The UK government’s threat to ban access to X is being portrayed as a righteous crusade to protect women and children. And to be clear, the concern being used to justify it is real. Sexualised deepfakes truly are vile. Of course, the use of AI to sexualise women and children deserves condemnation without qualification.
But let’s not be naïve either. A legitimate grievance is being weaponised to achieve something far broader: greater government control over speech.
According to reports, the controversy centres on Grok, X’s AI chatbot, which has been used to generate sexualised images of real people. Prime Minister Keir Starmer and Technology Secretary Liz Kendall have responded with theatrical outrage, calling on Ofcom to deploy the full force of the Online Safety Act — including the nuclear option of blocking X entirely.
Yet this sudden moral conviction comes from the same political class that seemingly looked the other way while grooming gangs operated for years. Forgive the public for not taking your sudden interest in protecting young girls seriously. If they were serious, Grok wouldn’t be their only target. Other AIs, such as ChatGPT and Gemini, are programmed to produce the exact same result.
The issue isn’t just Grok. It’s that X remains one of the last major platforms unwilling to submit to far-reaching, regulatory speech control. That makes it a problem. The issue of sexualised AI content simply provides the necessary excuse for the government to “fix” that problem.
But here’s the thing: the public helps create that excuse, too.
When a society becomes morally lax, when degeneracy is tolerated, celebrated, or even defended as “free speech”, it hands the state a pretext on a silver platter. Governments don’t need to invent reasons to expand their power. They wait until enough people behave badly, then step in as the “solution.”
Every society will be regulated. The only question is by whom.

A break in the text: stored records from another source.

(* ===== verification/Remote.v ===== *)
(** * Subscriptions to a remote mint (crates/cdk-common/src/pub_sub/remote_consumer.rs)

    The wallet's side of publish and subscribe.  Many local subscriptions share
    one subscription per topic at the remote side, which a counter keeps alive;
    the latest event of a topic is kept for those who come later.  A background
    loop keeps a stream open or polls.

    The transport is behind the operations: what it is told goes into a bounded
    channel, what it relays is an operation, and names that it draws are
    arguments. *)
From stdpp Require Import base numbers list strings gmap.
From S2P Require Import Prelude PubSub.
Import PubSub.

Local Open Scope mint_scope.
Local Open Scope N_scope.

Module Remote.

Definition INTERNAL_POLL_SIZE : nat := 1000.
Inductive Error :=
| NoSubscription | ParsingError (text : string) | Internal | InternalStr (text : string)
| NotSupported | ChannelFull | ChannelClosed.

Section consumer.
Context {Topic Event SubId : Type} `{Countable Topic} `{Countable SubId} `{EqDecision Event}.
Variable get_topics : Event -> list Topic.

Inductive StreamCtrl := CtrlSubscribe (name : SubId) (topic : Topic) | CtrlUnsubscribe (name : SubId) | CtrlStop.
Record UniqueSubscription := mkUnique { us_name : SubId; us_total : N }.

(** The channel to the transport, while there is a stream. *)
Record Ctrl := mkCtrl { ct_queue : list StreamCtrl; ct_closed : bool }.
Record Consumer := mkConsumer {
  co_pubsub : Pubsub Topic Event SubId;
  co_remote : gmap Topic UniqueSubscription;
  co_subscriptions : gmap SubId (list Topic);
  co_stream : option Ctrl;
  co_cached : gmap Topic Event
}.
Definition new_consumer : Consumer := mkConsumer new ∅ ∅ None ∅.
Definition set_pubsub (p : Pubsub Topic Event SubId) (s : Consumer) : Consumer := mkConsumer p (co_remote s) (co_subscriptions s) (co_stream s) (co_cached s).
Definition set_remote (r : gmap Topic UniqueSubscription) (s : Consumer) : Consumer := mkConsumer (co_pubsub s) r (co_subscriptions s) (co_stream s) (co_cached s).
Definition set_subscriptions (m : gmap SubId (list Topic)) (s : Consumer) : Consumer := mkConsumer (co_pubsub s) (co_remote s) m (co_stream s) (co_cached s).
Definition set_stream (c : option Ctrl) (s : Consumer) : Consumer := mkConsumer (co_pubsub s) (co_remote s) (co_subscriptions s) c (co_cached s).
Definition set_cached (m : gmap Topic Event) (s : Consumer) : Consumer := mkConsumer (co_pubsub s) (co_remote s) (co_subscriptions s) (co_stream s) m.

Definition message_to_stream (message : StreamCtrl) : M Consumer Error unit := fun s =>
  match co_stream s with
  | None => (Ok tt, s)
  | Some c =>
      if ct_closed c then (Err ChannelClosed, s)
      else if (INTERNAL_POLL_SIZE <=? length (ct_queue c))%nat then (Err ChannelFull, s)
      else (Ok tt, set_stream (Some (mkCtrl (ct_queue c ++ [message]) false)) s)
  end.

(** The transport reads the next message. *)
Definition take_message (s : Consumer) : option StreamCtrl * Consumer :=
  match co_stream s with
  | Some (mkCtrl (m :: q) closed) => (Some m, set_stream (Some (mkCtrl q closed)) s)
  | _ => (None, s)
  end.

(** ** Subscribing *)

(** The loop over the topics; [names] are the names that the transport draws. *)
Definition subscribe_topic (names : Topic -> SubId) (topic : Topic) : M Consumer Error (list Event) := fun s =>
  match co_remote s !! topic with
  | Some u =>
      (Ok (match co_cached s !! topic with Some v => [v] | None => [] end),
       set_remote (<[topic := mkUnique (us_name u) (us_total u + 1)]> (co_remote s)) s)
  | None =>
      mseq (message_to_stream (CtrlSubscribe (names topic) topic)) (fun _ => mret [])
        (set_remote (<[topic := mkUnique (names topic) 1]> (co_remote s)) s)
  end.
Fixpoint subscribe_topics (names : Topic -> SubId) (topics : list Topic) : M Consumer Error (list Event) :=
  match topics with
  | [] => mret []
  | t :: topics =>
      do l <- subscribe_topic names t ;
      do l' <- subscribe_topics names topics ;
      mret (l ++ l')%list
  end.
Definition subscribe_inner (name : SubId) (topics : list Topic) : M Consumer Error nat := fun s =>
  match subscribe name (Ok topics : res Error _) (co_pubsub s) with (r, p) => (r, set_pubsub p s) end.

(** The subscription in the local manager, and the events that are known. *)
Definition remote_subscribe (name : SubId) (topics : res Error (list Topic)) (names : Topic -> SubId) : M Consumer Error (nat * list Event) :=
  do topics <- mlift topics ;
  do known <- mgets (fun s => bool_decide (is_Some (co_subscriptions s !! name))) ;
  if known : bool then mfail NoSubscription
  else
    do previous_messages <- subscribe_topics names topics ;
    do_ mmodify (fun s => set_subscriptions (<[name := topics]> (co_subscriptions s)) s) ;
    do id <- subscribe_inner name topics ;
    mret (id, previous_messages).

(** ** Unsubscribing *)

Definition unsubscribe_topic (topic : Topic) : M Consumer Error unit := fun s =>
  match co_remote s !! topic with
  | None => (Ok tt, s)
  | Some u =>
      let total := us_total u - 1 in
      if total =? 0 then
        message_to_stream (CtrlUnsubscribe (us_name u)) (set_cached (delete topic (co_cached s)) (set_remote (delete topic (co_remote s)) s))
      else (Ok tt, set_remote (<[topic := mkUnique (us_name u) total]> (co_remote s)) s)
  end.
Definition unsubscribe (name : SubId) : M Consumer Error unit := fun s =>
  match co_subscriptions s !! name with
  | None => (Err NoSubscription, s)
  | Some topics =>
      (do_ mfor unsubscribe_topic topics ;
       do empty <- mgets (fun s => bool_decide (co_remote s = ∅)) ;
       if empty : bool then message_to_stream CtrlStop else mret tt)
        (set_subscriptions (delete name (co_subscriptions s)) s)
  end.
(** The drop of a [RemoteActiveConsumer] with its local subscription. *)
Definition drop_remote (name : SubId) (id : nat) (s : Consumer) : Consumer :=
  let s := snd (unsubscribe name s) in set_pubsub (drop_subscription id (co_pubsub s)) s.

(** [InternalRelay::send]: the publication is a task of its own, which runs here
    at once. *)
Definition relay (event : Event) (s : Consumer) : Consumer :=
  set_pubsub (publish_internal get_topics event (co_pubsub s))
    (set_cached (fold_left (fun m t => <[t := event]> m) (get_topics event) (co_cached s)) s).

(** The next event of a remote consumer: those it was given at the start first. *)
Definition next_event (previous : list Event) (id : nat) (s : Consumer) : option Event * list Event * Consumer :=
  match previous with
  | e :: l => (Some e, l, s)
  | [] => let '(o, p) := try_recv id (co_pubsub s) in (o, [], set_pubsub p s)
  end.

(** ** The background loop *)

Definition STREAM_CONNECTION_BACKOFF : N := 2000.
Definition STREAM_CONNECTION_MAX_BACKOFF : N := 30000.
Definition POLL_SLEEP : N := 2000.

(** The start of a stream gives the transport a new channel and the current
    subscriptions; its end takes the channel away. *)
Definition current_subscriptions (s : Consumer) : list (SubId * Topic) :=
  (fun e => (us_name e.2, e.1)) <$> map_to_list (co_remote s).
Definition start_stream (s : Consumer) : list (SubId * Topic) * Consumer :=
  (current_subscriptions s, set_stream (Some (mkCtrl [] false)) s).
Definition end_stream (s : Consumer) : Consumer := set_stream None s.
End consumer.

Record Loop := mkLoop { lp_stream_supported : bool; lp_poll_supported : bool; lp_backoff : N; lp_retry_at : option N }.
Definition loop_start : Loop := mkLoop true true STREAM_CONNECTION_BACKOFF None.
Inductive Effect := Sleep (millis : N) | Stream | Poll.

(** A round of the loop in [stream], or [None] when it ends.  [ended] is the
    time at which the stream ended. *)
Definition stream_due (prefer_polling : bool) (now : N) (l : Loop) : bool :=
  lp_stream_supported l && negb prefer_polling && match lp_retry_at l with Some t => t <? now | None => true end.
Definition after_stream (outcome : option Error) (ended : N) (l : Loop) : Loop :=
  match outcome with
  | Some err =>
      mkLoop (match err with NotSupported => false | _ => lp_stream_supported l end) (lp_poll_supported l)
        (N.min (lp_backoff l + STREAM_CONNECTION_BACKOFF) STREAM_CONNECTION_MAX_BACKOFF) (Some (ended + lp_backoff l))
  | None => mkLoop (lp_stream_supported l) (lp_poll_supported l) STREAM_CONNECTION_BACKOFF (lp_retry_at l)
  end.
Definition loop_round (still_running prefer_polling no_subscriptions : bool) (now ended : N) (streamed polled : option Error) (l : Loop) :
  option (Loop * list Effect) :=
  if (negb (lp_stream_supported l) && negb (lp_poll_supported l)) || negb still_running then None
  else if no_subscriptions then Some (l, [Sleep 100])
  else
    let due := stream_due prefer_polling now l in
    let l1 := if due then after_stream streamed ended l else l in
    let effects1 := if due then [Stream] else [] in
    if lp_poll_supported l1 then
      Some (mkLoop (lp_stream_supported l1) (match polled with Some NotSupported => false | _ => true end) (lp_backoff l1) (lp_retry_at l1),
            effects1 ++ [Poll; Sleep POLL_SLEEP])%list
    else Some (l1, effects1).
End Remote.
(** A cell of a mint quote. *)
Inductive Cell :=
| CNull
| CInt (z : Z)
| CText (s : string)
| CUrl (u : MintUrl)
| CUnit (u : Amount.CurrencyUnit)
| CState (st : MintTypes.MintQuoteState)
| CKey (k : seckey)
| CMethod (m : MintTypes.PaymentMethod).

Record QuoteRow := mkQuoteRow {
  qw_id : Cell;
  qw_mint_url : Cell;
  qw_amount : Cell;
  qw_unit : Cell;
  qw_request : Cell;
  qw_state : Cell;
  qw_expiry : Cell;
  qw_secret_key : Cell;
  qw_payment_method : Cell;
  qw_amount_issued : Cell;
  qw_amount_paid : Cell;
}.

Record MeltRow := mkMeltRow {
  ew_unit : Amount.CurrencyUnit;
  ew_amount : Z;
  ew_request : string;
  ew_fee_reserve : Z;
  ew_state : StateRules.MeltQuoteState;
  ew_expiry : Z;
  ew_payment_preimage : option string;
  ew_payment_method : MintTypes.PaymentMethod;
}.

Record ProofRow := mkProofRow {
  pw_mint_url : MintUrl;
  pw_state : Nut07.State;
  pw_spending_condition : option Nut11.SpendingConditions;
  pw_unit : Amount.CurrencyUnit;
  pw_amount : Z;
  pw_keyset_id : Id;
  pw_secret : string;
  pw_c : pubkey;
  pw_witness : option Witness;
  pw_dleq : option ProofDleq;
}.

Record TransactionRow := mkTransactionRow {
  tw_mint_url : MintUrl;
  tw_direction : TransactionDirection;
  tw_unit : Amount.CurrencyUnit;
  tw_amount : Z;
  tw_fee : Z;
  tw_ys : list pubkey;
  tw_timestamp : Z;
  tw_memo : option string;
  tw_metadata : gmap string string;
  tw_quote_id : option string;
  tw_payment_request : option string;
  tw_payment_proof : option string;
}.

Record Tables := mkTables {
  tb_mint : gmap MintUrl MintRow;
  tb_keyset : gmap Id KeysetRow;
  tb_key : gmap Id KeyRow;
  tb_mint_quote : gmap string QuoteRow;
  tb_melt_quote : gmap string MeltRow;
  tb_proof : gmap pubkey ProofRow;
  tb_transactions : gmap string TransactionRow;
}.

Definition set_mint (t : Tables) m := mkTables m (tb_keyset t) (tb_key t) (tb_mint_quote t) (tb_melt_quote t) (tb_proof t) (tb_transactions t).
Definition set_keyset (t : Tables) m := mkTables (tb_mint t) m (tb_key t) (tb_mint_quote t) (tb_melt_quote t) (tb_proof t) (tb_transactions t).
Definition set_key (t : Tables) m := mkTables (tb_mint t) (tb_keyset t) m (tb_mint_quote t) (tb_melt_quote t) (tb_proof t) (tb_transactions t).
Definition set_mint_quote (t : Tables) m := mkTables (tb_mint t) (tb_keyset t) (tb_key t) m (tb_melt_quote t) (tb_proof t) (tb_transactions t).
Definition set_melt_quote (t : Tables) m := mkTables (tb_mint t) (tb_keyset t) (tb_key t) (tb_mint_quote t) m (tb_proof t) (tb_transactions t).
Definition set_proof (t : Tables) m := mkTables (tb_mint t) (tb_keyset t) (tb_key t) (tb_mint_quote t) (tb_melt_quote t) m (tb_transactions t).
Definition set_transactions (t : Tables) m := mkTables (tb_mint t) (tb_keyset t) (tb_key t) (tb_mint_quote t) (tb_melt_quote t) (tb_proof t) m.

(** ** Statements and transactions *)

Record Sql := mkSql { sq_tables : Tables; sq_faults : list bool }.
Definition Stmt (A : Type) : Type := M Tables SqlError A.
Definition Op (A : Type) : Type := M Sql SqlError A.

(** A call that can fail. *)
Definition fault : Op unit := fun s =>
  match sq_faults s with
  | [] => (Ok tt, s)
  | b :: l => ((if b then Err Database else Ok tt) : res SqlError unit, mkSql (sq_tables s) l)
  end.
Definition run {A} (c : Stmt A) : Op A := fun s =>
  match c (sq_tables s) with
  | (Ok a, t) => (Ok a, mkSql t (sq_faults s))
  | (r, _) => (r, s)
  end.
Definition exec {A} (c : Stmt A) : Op A := do_ fault ; run c.
(** [pool.get()], then one statement. *)
Definition on_conn {A} (c : Stmt A) : Op A := do_ fault ; exec c.
(** [ConnectionWithTransaction]: dropped without [commit], it rolls back. *)
Definition in_tx {A} (c : Op A) : Op A := fun s =>
  match (do_ fault ; do_ fault ; do a <- c ; do_ fault ; mret a) s with
  | (Ok a, s') => (Ok a, s')
  | (r, s') => (r, mkSql (sq_tables s) (sq_faults s'))
  end.
Definition constraint (b : bool) : Stmt unit := mlift (ensure b Database).

(** Numbers. *)
Definition as_i64 (n : N) : Z := MintDb.u64_as_i64 n.
Definition number (z : Z) : res SqlError N := if (0 <=? z)%Z then Ok (Z.to_N z) else Err Conversion.
Definition number_u32 (z : Z) : res SqlError N := if (0 <=? z)%Z && (z <? 2 ^ 32)%Z then Ok (Z.to_N z) else Err Conversion.
Definition nullable_number (o : option Z) : res SqlError (option N) :=
  match o with Some z => let? n := number z in Ok (Some n) | None => Ok None end.
(** [u32::from(id)]. *)
Definition id_u32 (id : Id) : res SqlError N := match key_of id with Some k => Ok (id_to_u32 k) | None => Panic end.

(** ** Mints *)

Definition mint_row (info : option Info) : MintRow :=
  match info with
  | Some i => mkMintRow (mi_name i) (Nut01.to_bytes <$> mi_pubkey i) (mi_version i) (mi_desc i) (mi_desc_long i) (mi_contact i)
      (Some (mi_nuts i)) (mi_icon_url i) (mi_urls i) (mi_motd i) (as_i64 <$> mi_unix_time i) (mi_tos_url i)
  | None => mkMintRow None None None None None None None None None None None None
  end.

(** The key is written as bytes and read as JSON. *)
Definition sql_row_to_mint_info (r : MintRow) : res SqlError Info :=
  let? time := nullable_number (mw_time r) in
  Ok (mkMintInfo _ _ _ _ (mw_name r) (mw_pubkey r ≫= key_from_json) (mw_version r) (mw_desc r) (mw_desc_long r) (mw_contact r)
    (default Nuts_default (mw_nuts r)) (mw_icon_url r) (mw_urls r) (mw_motd r) time (mw_tos_url r)).

Definition add_mint (mint_url : MintUrl) (mint_info : option Info) : Op unit :=
  on_conn (mmodify (fun t => set_mint t (<[mint_url := mint_row mint_info]> (tb_mint t)))).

Either we regulate ourselves through shared moral norms, higher standards, and social consequences, or else the state will do it for us, with laws, surveillance, and punishment. When self-regulation disappears, state regulation becomes inevitable.
The state doesn’t care about personal virtue and integrity. It cares about control. It doesn’t move to preserve morals. It moves to expand its reach into our lives. As such, public immorality is not a threat to government power. It is the gateway to it.
This is why liberty without virtue is suicidal. When people abandon self-restraint, abolish shame, and reject standards entirely, they don’t free society. They invite the regulator, the censor, and the bureaucrat into their homes. Without disorder, the government struggles to justify this intrusion. With disorder, it becomes not only easy but popular. The public welcomes it!
But the answer is not begging the state to fix what culture has broken. The answer is rebuilding culture itself. That means, as a collective, we need higher morals. We need clear boundaries. We need to restore Christian social norms. We even need to revive the practice of shaming those who push society toward moral ruin.
Not because we are inquisitorial puritans, but because public degeneracy doesn’t just corrode society, it empowers the state. Once enough people normalise moral disorder, government intervention stops being the exception and becomes the rule.
If we want less censorship, less surveillance, and less state control, we must give the government fewer excuses to justify it. Self-regulation beats state regulation every time.
Fail to govern ourselves, and we will be governed by the state, aggressively, permanently, without apology, and to the applause of the public.